Published in final edited form as: Tetrahedron Lett. 1993 May 7;34(19):3055–3056. doi: 10.1016/S0040-4039(00)93377-X

Thermodynamic Origin of Prolyl Peptide Bond Isomers

Eric S Eberhardt 1, Stewart N Loh 1, Ronald T Raines 1,
PMCID: PMC2902179  NIHMSID: NIHMS205656  PMID: 20628473

Abstract

The thermodynamic preference for the trans isomer of prolyl peptide bonds arises almost entirely from enthalpy in aqueous buffer and in toluene.


The trans (Z) isomer of a typical peptide bond is favored greatly over the cis (E) isomer. In contrast, a trans bond involving the nitrogen atom of a proline residue is favored only slightly, and both isomers are common in folded proteins.1 Knowing the thermodynamic origin for the relative stability of peptide bond isomers is essential for understanding the thermodynamic basis of protein stability.2 The difference in enthalpy for the cis and trans isomers of X–Pro bonds in aqueous solution has been reported to be zero for model peptides,3 or small (ca. 1.2 kcal/mol) for poly(Pro–Gly).4 The difference in free energy for the cis and trans isomers of amides has been calculated with the 6-31G** basis set of the Gaussian 82 ab initio program to be largely enthalpic in the gas phase.5 We have synthesized a peptide containing 13C-labeled proline, and used 13C NMR spectroscopy to determine the precise difference in enthalpy and entropy between the X–Pro bond isomers in protic and aprotic solvents.

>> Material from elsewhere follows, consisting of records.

(* ===== verification/PdTrie.v ===== *)
(** * The prefix tree of the cache-aware choice (src/common/sockproxy_pd_trie.c)

    A compressed radix tree from request text to the endpoint that served it:
    match, insert with its splits, removal of an endpoint in two passes, and
    eviction of the oldest leaf, with the merges and the node count. A node
    carries the address it was allocated at, which is what the prune list and
    the eviction hold. The specification is the set of (text, endpoint) pairs of
    the tree. Here: the operations, and the lemmas on match and insert; [PdTrieInv]
    has the invariant and the theorems. *)

From Stdlib Require Import Wf_nat.
From stdpp Require Import base list gmap numbers.
From S2P Require Import Prelude.

#[local] Set Warnings "-register-all".

(** ** The tree *)

(** Bytes are integers; children are the linked list in order, each under the key
    its entry holds. *)
Inductive node : Type :=
| Node (id : Z) (label : list Z) (ep ts : Z) (children : list (Z * node)).

Definition n_id (n : node) : Z := match n with Node i _ _ _ _ => i end.
Definition n_label (n : node) : list Z := match n with Node _ l _ _ _ => l end.
Definition n_ep (n : node) : Z := match n with Node _ _ e _ _ => e end.
Definition n_ts (n : node) : Z := match n with Node _ _ _ t _ => t end.
Definition n_children (n : node) : list (Z * node) := match n with Node _ _ _ _ cs => cs end.
Definition with_ep (e t : Z) (n : node) : node := match n with Node i l _ _ cs => Node i l e t cs end.
Definition with_ts (t : Z) (n : node) : node := match n with Node i l e _ cs => Node i l e t cs end.
Definition with_label (l : list Z) (n : node) : node := match n with Node i _ e t cs => Node i l e t cs end.
Definition with_children (cs : list (Z * node)) (n : node) : node := match n with Node i l e t _ => Node i l e t cs end.
(** ** Induction on a tree *)

Lemma node_nested (P : node → Prop) :
  (∀ i l e ts cs, (∀ k c, (k, c) ∈ cs → P c) → P (Node i l e ts cs)) → ∀ n, P n.
Proof.
  intros H. fix IH 1. intros [i l e ts cs].
  assert (Hall : Forall (fun kc => P (snd kc)) cs) by (induction cs as [|[k c] cs IHcs]; constructor; [apply IH|exact IHcs]).
  apply H. intros k c Hin. by apply (proj1 (list.Forall_forall _ _) Hall (k, c)).
Qed.

Lemma ids_eq n : ids n = n_id n :: kids_ids (n_children n).
Proof. by destruct n. Qed.

Lemma kids_ids_app cs cs' : kids_ids (cs ++ cs') = kids_ids cs ++ kids_ids cs'.
Proof. unfold kids_ids. induction cs as [|[k c] cs IH]; cbn; [done|]. by rewrite IH, app_assoc. Qed.

Lemma kids_ids_cons k c cs : kids_ids ((k, c) :: cs) = ids c ++ kids_ids cs.
Proof. done. Qed.

Lemma kids_ids_in cs i : i ∈ kids_ids cs ↔ ∃ k c, (k, c) ∈ cs ∧ i ∈ ids c.
Proof.
  induction cs as [|[k c] cs IH]; cbn.
  - split; [intros H; by apply elem_of_nil in H|]. intros (k & c & H & _). by apply elem_of_nil in H.
  - rewrite elem_of_app, IH. split.
    + intros [H|(k' & c' & H & Hi)]; [exists k, c|exists k', c']; by rewrite elem_of_cons; auto.
    + intros (k' & c' & [He|H]%elem_of_cons & Hi); [injection He as -> ->; by left|right; by exists k', c'].
Qed.

(** Two children share no address. *)
Lemma kids_apart cs k c k' c' i :
  NoDup (kids_ids cs) → (k, c) ∈ cs → (k', c') ∈ cs → i ∈ ids c → i ∈ ids c' → (k, c) = (k', c').
Proof.
  induction cs as [|[k0 c0] cs IH]; [intros _ H; by apply elem_of_nil in H|]. rewrite kids_ids_cons.
  intros (Ha & Hd & Hb)%list.NoDup_app H1 H2 Hi Hi'.
  apply elem_of_cons in H1 as [H1|H1], H2 as [H2|H2]; [congruence| | |by apply IH].
  - injection H1 as -> ->. exfalso. apply (Hd i Hi). apply kids_ids_in. by exists k', c'.
  - injection H2 as -> ->. exfalso. apply (Hd i Hi'). apply kids_ids_in. by exists k, c.
Qed.

Lemma kid_ids cs k c : NoDup (kids_ids cs) → (k, c) ∈ cs → NoDup (ids c).
Proof.
  induction cs as [|[k0 c0] cs IH]; [intros _ H; by apply elem_of_nil in H|]. rewrite kids_ids_cons.
  intros (Ha & Hd & Hb)%list.NoDup_app [H|H]%elem_of_cons; [by injection H as -> ->|by apply IH].
Qed.

Lemma ids_child n k c i : (k, c) ∈ n_children n → i ∈ ids c → i ∈ ids n.
Proof. intros Hin Hi. rewrite ids_eq. right. apply kids_ids_in. by exists k, c. Qed.

Lemma at_path_ids n p m : at_path n p m → n_id m ∈ ids n.
Proof. induction 1 as [n|n k c p m Hin Hp IH]; [rewrite ids_eq; left|by eapply ids_child]. Qed.

(** A node is where its address says. *)
Lemma at_path_one n p m p' m' : NoDup (ids n) → at_path n p m → at_path n p' m' → n_id m = n_id m' → p = p' ∧ m = m'.
Proof.
  intros Hn Hp. revert p' m' Hn. induction Hp as [n|n k c p m Hin Hp IH]; intros p' m' Hn Hp' He.
  - apply at_path_inv in Hp' as [[-> ->]|(k & c & q & Hin & -> & Hq)]; [done|]. exfalso. rewrite ids_eq in Hn. apply list.NoDup_cons in Hn as [Hn _].
    apply Hn. rewrite He. apply kids_ids_in. exists k, c. split; [done|]. by eapply at_path_ids.
  - rewrite ids_eq in Hn. apply list.NoDup_cons in Hn as [Hr Hn].
    apply at_path_inv in Hp' as [[-> ->]|(k' & c' & q & Hin' & -> & Hq)].
    + exfalso. apply Hr. rewrite <- He. apply kids_ids_in. exists k, c. split; [done|]. by eapply at_path_ids.
    + assert (Hc : (k, c) = (k', c')).
      { apply (kids_apart _ k c k' c' (n_id m) Hn Hin Hin'); [by eapply at_path_ids|]. rewrite He. by eapply at_path_ids. }
      injection Hc as <- <-. destruct (IH q m') as [-> ->]; [by eapply kid_ids|done..].
Qed.

(** A text leads to one node. *)
Lemma at_path_fun n p m m' : tree_ok n → at_path n p m → at_path n p m' → m = m'.
Proof.
  intros Hw Hp. revert m' Hw. induction Hp as [n|n k c p m Hin Hp IH]; intros m' Hw Hp'; [by rewrite (at_path_nil n m' Hw Hp')|].
  pose proof (wf_child n k c Hw Hin) as Hwc. destruct (wf_label n k c Hw Hin) as [l Hl]. rewrite Hl in Hp'. cbn in Hp'.
  apply (at_path_cons n k (l ++ p) m' Hw) in Hp' as (c' & q & Hf & Hq & Hp'). unfold find_child in Hf.
  rewrite (find_entry_unique _ k c (wf_keys n Hw) Hin) in Hf. injection Hf as <-. rewrite Hl in Hq. cbn in Hq. injection Hq as Hq.
  apply app_inv_head in Hq as <-. by apply IH.
Qed.

Lemma lives_inv n p i e :
  lives n p i e ↔ (p = n_label n ∧ i = n_id n ∧ e = n_ep n) ∨ ∃ k c q, (k, c) ∈ n_children n ∧ p = n_label n ++ q ∧ lives c q i e.
Proof.
  split.
  - intros (q & m & -> & Hp & <- & <-). apply at_path_inv in Hp as [[-> ->]|(k & c & q' & Hin & -> & Hq)]; [left; by rewrite app_nil_r|].
    right. exists k, c, (n_label c ++ q'). split_and!; [done..|]. by exists q', m.
  - intros [(-> & -> & ->)|(k & c & q & Hin & -> & (q' & m & -> & Hp & <- & <-))].
    + exists [], n. rewrite app_nil_r. by split_and!; [..|constructor| |].
    + exists (n_label c ++ q'), m. split_and!; [done|by eapply at_child|done..].
Qed.
(* ===== verification/JsonUnescape.v ===== *)
(** * The JSON string decoder (src/common/sockproxy_json_unescape.h)

    The copy of a JSON string that decodes its escapes into a bounded buffer: the
    four hex digits of a \u escape, the UTF-8 of a code point, surrogate pairs,
    raw UTF-8 sequences, and the places where it stops. The theorems: a copy cut
    short by either length holds whole characters and is a prefix of the whole
    decoded text; every way to spell a text decodes to its UTF-8. *)

From Stdlib Require Import ZArith Wf_nat.
From stdpp Require Import base list numbers.
From S2P Require Import Prelude.

#[local] Set Warnings "-register-all".

(** ** The decoder *)

Definition hexdig (c : Z) : option Z :=
  if (48 <=? c) && (c <=? 57) then Some (c - 48)
  else if (97 <=? c) && (c <=? 102) then Some (c - 97 + 10)
  else if (65 <=? c) && (c <=? 70) then Some (c - 65 + 10)
  else None.

Fixpoint hex_from (n : nat) (s : list Z) (v : Z) : option Z :=
  match n, s with
  | O, _ => Some v
  | S n, c :: s => d ← hexdig c; hex_from n s (Z.lor (u32 (Z.shiftl v 4)) d)
  | S _, [] => None
  end.
Definition kv_json__hex4 (s : list Z) : option Z := hex_from 4 s 0.

Definition kv_json__utf8_len (cp : Z) : Z :=
  if cp <? 128 then 1 else if cp <? 2048 then 2 else if cp <? 65536 then 3 else if cp <=? 1114111 then 4 else 0.

Definition cont6 (cp sh : Z) : Z := u8 (Z.lor 128 (Z.land (Z.shiftr cp sh) 63)).
Definition kv_json__utf8_emit (cp : Z) : list Z :=
  if cp <? 128 then [u8 cp]
  else if cp <? 2048 then [u8 (Z.lor 192 (Z.shiftr cp 6)); cont6 cp 0]
  else if cp <? 65536 then [u8 (Z.lor 224 (Z.shiftr cp 12)); cont6 cp 6; cont6 cp 0]
  else [u8 (Z.lor 240 (Z.shiftr cp 18)); cont6 cp 12; cont6 cp 6; cont6 cp 0].
Record slots_ok (cap : Z) (sl : list slot) (ps : list epval) : Prop := {
  so_len : zlen sl = cap;
  so_sound : ∀ i h p, 0 ≤ i < cap → zget sl i = Some (h, p) →
    p ∈ ps ∧ h = index_hash (ephash_key p) ∧ ∃ j, (j < Z.to_nat cap)%nat ∧ i = path cap h j ∧ reachable_slot cap sl h j;
  so_complete : ∀ p, p ∈ ps → ∃ i, 0 ≤ i < cap ∧ zget sl i = Some (index_hash (ephash_key p), p);
  so_empty : zcount empty_slot sl = cap - zlen ps
}.

Lemma slots_ok_nil cap : cap_ok cap → slots_ok cap (zrep cap None) [].
Proof.
  intros Hc. pose proof (cap_pos cap Hc). split.
  - by apply zlen_zrep; lia.
  - intros i h p Hi. by rewrite zget_zrep by lia.
  - intros p Hp. by apply elem_of_nil in Hp.
  - unfold zrep. assert (H0 : ∀ n, zcount empty_slot (replicate n None) = Z.of_nat n) by (induction n; cbn [replicate zcount empty_slot]; [done|rewrite IHn; cbn; lia]).
    rewrite H0. unfold zlen. cbn. lia.
Qed.

(** Where an empty slot is left, every probe finds the first one on its way. *)
Lemma free_slot cap sl h : cap_ok cap → zlen sl = cap → 1 ≤ zcount empty_slot sl → ∃ j, (j < Z.to_nat cap)%nat ∧ occupied sl (path cap h j) = false.
Proof.
  intros Hc Hl Hz. apply zcount_exists in Hz as (s & Hs & He). destruct s; [done|]. apply list_elem_of_lookup in Hs as [i Hi].
  pose proof (lookup_lt_Some _ _ _ Hi) as Hlt. unfold zlen in Hl. destruct (path_onto cap h (Z.of_nat i) Hc) as (j & Hj & Hp); [lia|]. exists j. split; [done|].
  rewrite Hp. unfold occupied, zget. rewrite Nat2Z.id. by rewrite (list_lookup_total_correct _ _ _ Hi).
Qed.

Lemma probe_spec cap sl h fuel j0 j :
  cap_ok cap → reachable_slot cap sl h j → (j ≤ j0 < j + fuel)%nat → occupied sl (path cap h j0) = false →
  ∃ m, (j ≤ m ≤ j0)%nat ∧ probe fuel sl (cap - 1) (path cap h j) = Some (path cap h m) ∧ reachable_slot cap sl h m ∧ occupied sl (path cap h m) = false.
Proof.
  intros Hc. revert j. induction fuel as [|fuel IH]; intros j Hr Hj Ho; [lia|]. cbn [probe]. destruct (occupied sl (path cap h j)) eqn:E.
  - rewrite path_next by done. destruct (decide (j = j0)) as [->|Hne]; [congruence|]. destruct (IH (S j)) as (m & H1 & H2); [|lia|done|exists m; split; [lia|done]].
    intros j' Hj'. destruct (decide (j' = j)) as [->|]; [done|]. apply Hr. lia.
  - exists j. split_and!; [lia|lia|done|done|done].
Qed.

Lemma index_put_ok cap sl ps p :
  cap_ok cap → slots_ok cap sl ps → zlen ps < cap → ∃ sl', index_put (cap - 1) sl p = Some sl' ∧ slots_ok cap sl' (ps ++ [p]).
Proof.
  intros Hc Hok Hlt. pose proof (cap_pos cap Hc). unfold index_put. set (h := index_hash (ephash_key p)). rewrite path_0 by done.
  destruct (free_slot cap sl h Hc (so_len _ _ _ Hok)) as (j0 & Hj0 & Ho); [rewrite (so_empty _ _ _ Hok); lia|].
  destruct (probe_spec cap sl h (length sl) j0 0 Hc) as (m & Hm & Hp & Hr & Hem); [intros j' ?; lia|pose proof (so_len _ _ _ Hok); unfold zlen in *; lia|done|].
  rewrite Hp. cbn [mbind option_bind]. set (i := path cap h m) in *. assert (Hi : 0 ≤ i < cap) by (by apply path_range).
  assert (Hzi : zget sl i = None). { unfold occupied in Hem. by destruct (zget sl i). }
  pose proof (so_len _ _ _ Hok) as Hlen.
  assert (Hget : ∀ x, 0 ≤ x < cap → zget (zset sl i (Some (h, p))) x = if decide (x = i) then Some (h, p) else zget sl x).
  { intros x Hx. case_decide as Hd; [subst x; apply zget_zset_eq; lia|apply zget_zset_ne; lia]. }
  assert (Hocc : ∀ x, 0 ≤ x < cap → occupied sl x = true → occupied (zset sl i (Some (h, p))) x = true).
  { intros x Hx. unfold occupied. rewrite Hget by done. by case_decide. }
  eexists. split; [reflexivity|]. split.
  - by rewrite zlen_zset.
  - intros x hx q Hx. rewrite Hget by done. case_decide as Hd.
    + intros [= <- <-]. subst x. split_and!; [apply elem_of_app; right; left|done|]. exists m. split_and!; [lia|done|].
      intros j' Hj'. apply Hocc; [by apply path_range|by apply Hr].
    + intros Hq. destruct (so_sound _ _ _ Hok x hx q Hx Hq) as (H1 & H2 & j & H3 & H4 & H5). split_and!; [apply elem_of_app; by left|done|].
      exists j. split_and!; [done|done|]. intros j' Hj'. apply Hocc; [by apply path_range|by apply H5].
  - intros q [Hq|Hq]%elem_of_app.
    + destruct (so_complete _ _ _ Hok q Hq) as (x & Hx & Hz). exists x. split; [done|]. rewrite Hget by done. case_decide as Hd; [subst x; congruence|done].
    + apply list_elem_of_singleton in Hq as ->. exists i. split; [done|]. rewrite Hget by done. by rewrite decide_True.
  - assert (Hlk : sl !! Z.to_nat i = Some (None : slot)).
    { destruct (lookup_lt_is_Some_2 sl (Z.to_nat i)) as [x Hx]; [unfold zlen in Hlen; lia|]. rewrite Hx. f_equal.
      unfold zget in Hzi. by rewrite (list_lookup_total_correct _ _ _ Hx) in Hzi. }
    unfold zset. rewrite (zcount_insert empty_slot sl (Z.to_nat i) _ _ Hlk), (so_empty _ _ _ Hok), zlen_app. cbn. unfold zlen. cbn. lia.
Qed.

Lemma index_fill_ok cap sl ps qs :
  cap_ok cap → slots_ok cap sl ps → zlen ps + zlen qs ≤ cap → ∃ sl', index_fill (cap - 1) sl qs = Some sl' ∧ slots_ok cap sl' (ps ++ qs).
Proof.
  intros Hc. revert sl ps. induction qs as [|q qs IH]; intros sl ps Hok Hl; cbn [index_fill]; [exists sl; by rewrite app_nil_r|].
  rewrite zlen_cons in Hl. pose proof (zlen_nonneg qs). destruct (index_put_ok cap sl ps q Hc Hok) as (sl1 & -> & Hok1); [lia|]. cbn [mbind option_bind].
  destruct (IH sl1 (ps ++ [q]) Hok1) as (sl2 & H1 & H2); [rewrite zlen_app; unfold zlen in *; cbn; lia|]. exists sl2. by rewrite <- app_assoc in H2.
Qed.

(** What a built index holds. *)
Definition index_of (ps : list epval) (ix : option sp_pool_index) : Prop :=
  match ix with
  | None => ps = []
  | Some ix => ps ≠ [] ∧ ix_order ix = ps ∧ ix_n ix = zlen ps ∧ ix_first ix = head ps ∧
      ∃ cap, cap_ok cap ∧ zlen ps < cap ∧ ix_mask ix = cap - 1 ∧ slots_ok cap (ix_slot ix) ps
  end.

Lemma index_build_ok ps : zlen ps ≤ 1073741824 → ∃ ix, index_build ps = Some ix ∧ index_of ps ix.
Proof.
  intros Hl. destruct ps as [|p ps]; [by exists None|]. unfold index_build. set (l := p :: ps) in *.
  assert (H1 : 1 ≤ zlen l) by (unfold l; rewrite zlen_cons; pose proof (zlen_nonneg ps); lia). destruct (index_cap_ok (zlen l)) as [Hc Hcap]; [lia|].
  destruct (index_fill_ok (index_cap (zlen l)) _ [] l Hc (slots_ok_nil _ Hc)) as (sl & -> & Hok); [change (zlen (@nil epval)) with 0; lia|]. cbn [mbind option_bind].
  eexists. split; [reflexivity|]. split_and!; [done..|]. exists (index_cap (zlen l)). split_and!; [done|lia|done|done].
Qed.

(** ** Lookup *)

Lemma nodup_by {A B} (f : A → B) l x y : NoDup (f <$> l) → x ∈ l → y ∈ l → f x = f y → x = y.
Proof.
  induction l as [|z l IH]; cbn; [intros _ H; by apply elem_of_nil in H|]. intros [Hz Hn]%list.NoDup_cons [->|Hx]%elem_of_cons [->|Hy]%elem_of_cons He; [done| | |by apply IH].
  - exfalso. apply Hz. rewrite He. by apply list_elem_of_fmap_2.
  - exfalso. apply Hz. rewrite <- He. by apply list_elem_of_fmap_2.
Qed.

Lemma find_from_spec ps ix cap key fuel j j0 :
  cap_ok cap → ix_mask ix = cap - 1 → slots_ok cap (ix_slot ix) ps → NoDup (ephash_key <$> ps) →
  reachable_slot cap (ix_slot ix) (index_hash key) j → (∀ p, p ∈ ps → ephash_key p = key → ∀ i, (i < j)%nat → zget (ix_slot ix) (path cap (index_hash key) i) ≠ Some (index_hash key, p)) →
  (j ≤ j0 < j + fuel)%nat → occupied (ix_slot ix) (path cap (index_hash key) j0) = false →
  ∃ r, find_from fuel ix (index_hash key) key (path cap (index_hash key) j) = Some r ∧ ∀ p, r = Some p ↔ p ∈ ps ∧ ephash_key p = key.
Proof.
  intros Hc Hm Hok Hnd. set (h := index_hash key). revert j. induction fuel as [|fuel IH]; intros j Hr Hno Hj Ho; [lia|]. cbn [find_from].
  destruct (zget (ix_slot ix) (path cap h j)) as [[h' p]|] eqn:Hz.
  - destruct (so_sound _ _ _ Hok _ h' p (path_range cap h j Hc) Hz) as (Hin & Hh & _).
    destruct ((h' =? h) && bool_decide (ephash_key p = key)) eqn:E.
    + exists (Some p). split; [done|]. apply andb_true_iff in E as [_ E]. apply bool_decide_eq_true in E. intros q. split; [by intros [= <-]|].
      intros [Hq Hk]. f_equal. apply (nodup_by ephash_key ps p q Hnd Hin Hq). congruence.
    + rewrite Hm, path_next by done. apply (IH (S j)).
      * intros j' Hj'. destruct (decide (j' = j)) as [->|]; [unfold occupied; by rewrite Hz|apply Hr; lia].
      * intros q Hq Hk i Hi. destruct (decide (i = j)) as [->|]; [|apply (Hno q Hq Hk); lia]. rewrite Hz. intros [= -> ->].
        rewrite Hk in E. rewrite Z.eqb_refl, bool_decide_eq_true_2 in E by done. done.
      * destruct (decide (j = j0)) as [->|]; [|lia]. unfold occupied in Ho. by rewrite Hz in Ho.
      * done.
  - exists None. split; [done|]. intros p. split; [done|]. intros [Hp Hk]. exfalso.
    destruct (so_complete _ _ _ Hok p Hp) as (i & Hi & Hzi). destruct (so_sound _ _ _ Hok i _ p Hi Hzi) as (_ & _ & m & Hm' & -> & Hreach).
    rewrite Hk in Hreach, Hzi. fold h in Hreach, Hzi. destruct (Nat.lt_trichotomy m j) as [Hlt|[->|Hgt]].
    + by apply (Hno p Hp Hk m).
    + congruence.
    + specialize (Hreach j Hgt). unfold occupied in Hreach. by rewrite Hz in Hreach.
Qed.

Racemic Ac–Gly–[β,γ-13C]Pro–OMe (1) was synthesized by using standard methods.6 The N-and C-termini of 1 were capped so as to minimize intramolecular electrostatic interactions, which have been shown to alter the relative stability of the cis and trans isomers of X–Pro bonds.7 The equilibrium constant (K) for the isomerization of 1 was determined by integration of the Cβ resonances observed with 13C NMR spectroscopy at temperatures relevant for the study of protein stability.8

The effect of temperature on the value of K in aqueous buffer and in toluene is shown in Fig. 1. Van’t Hoff analysis of these results (assuming ΔCp° = 0) indicates that the difference in free energy for the X-Pro isomers of 1 originates almost entirely from enthalpic differences between these isomers. Further, the similarity of the enthalpies determined in aqueous buffer [ΔH° = − (1.27 ± 0.04) kcal/mol] and in toluene [ΔH° = − (1.27 ± 0.06) kcal/mol] suggests that the enthalpic forces that differentiate the cis and trans isomers of prolyl peptide bonds are similar in protic and aprotic environments. Differences in entropy, though small, favor the cis isomer in both aqueous buffer and toluene. The entropy difference is, however, less in water [ΔS° = − (0.25 ± 0.11) cal·mol/K] than in toluene [ΔS° = − (0.71 ± 0.18) cal·mol/K]. This result is consistent with the lower solvent accessibility of the amide C=O group in the trans isomer of 1, which diminishes the ability of this group to restrict H2O molecules through hydrogen bonding.9

Fig. 1.

Fig. 1

Van’t Hoff plot for the cis to trans isomerization of 1.

●, aqueous buffer:

ΔH° = − (1.27 ± 0.04) kcal/mol

ΔS° = − (0.25 ± 0.11) cal·mol/K

○, toluene:

ΔH° = − (1.27 ± 0.06) kcal/mol

ΔS° = − (0.71 ± 0.18) cal·mol/K

At 25°C in aqueous buffer:

ΔG° = − (1.34 ± 0.05) kcal/mol

At 25°C in toluene:

ΔG° = − (1.48 ± 0.08) kcal/mol

graphic file with name nihms205656u1.jpg

Acknowledgments

E.S.E. was a Wharton Predoctoral Fellow. S.N.L. was supported by Cellular and Molecular Biology Training Grant GM07215 (NIH). R.T.R. is a Presidential Young Investigator (NSF), Searle Scholar (Chicago Community Trust), and Shaw Scientist (Milwaukee Foundation). The National Magnetic Resonance Facility at Madison is supported by Grant RR02301 (NIH).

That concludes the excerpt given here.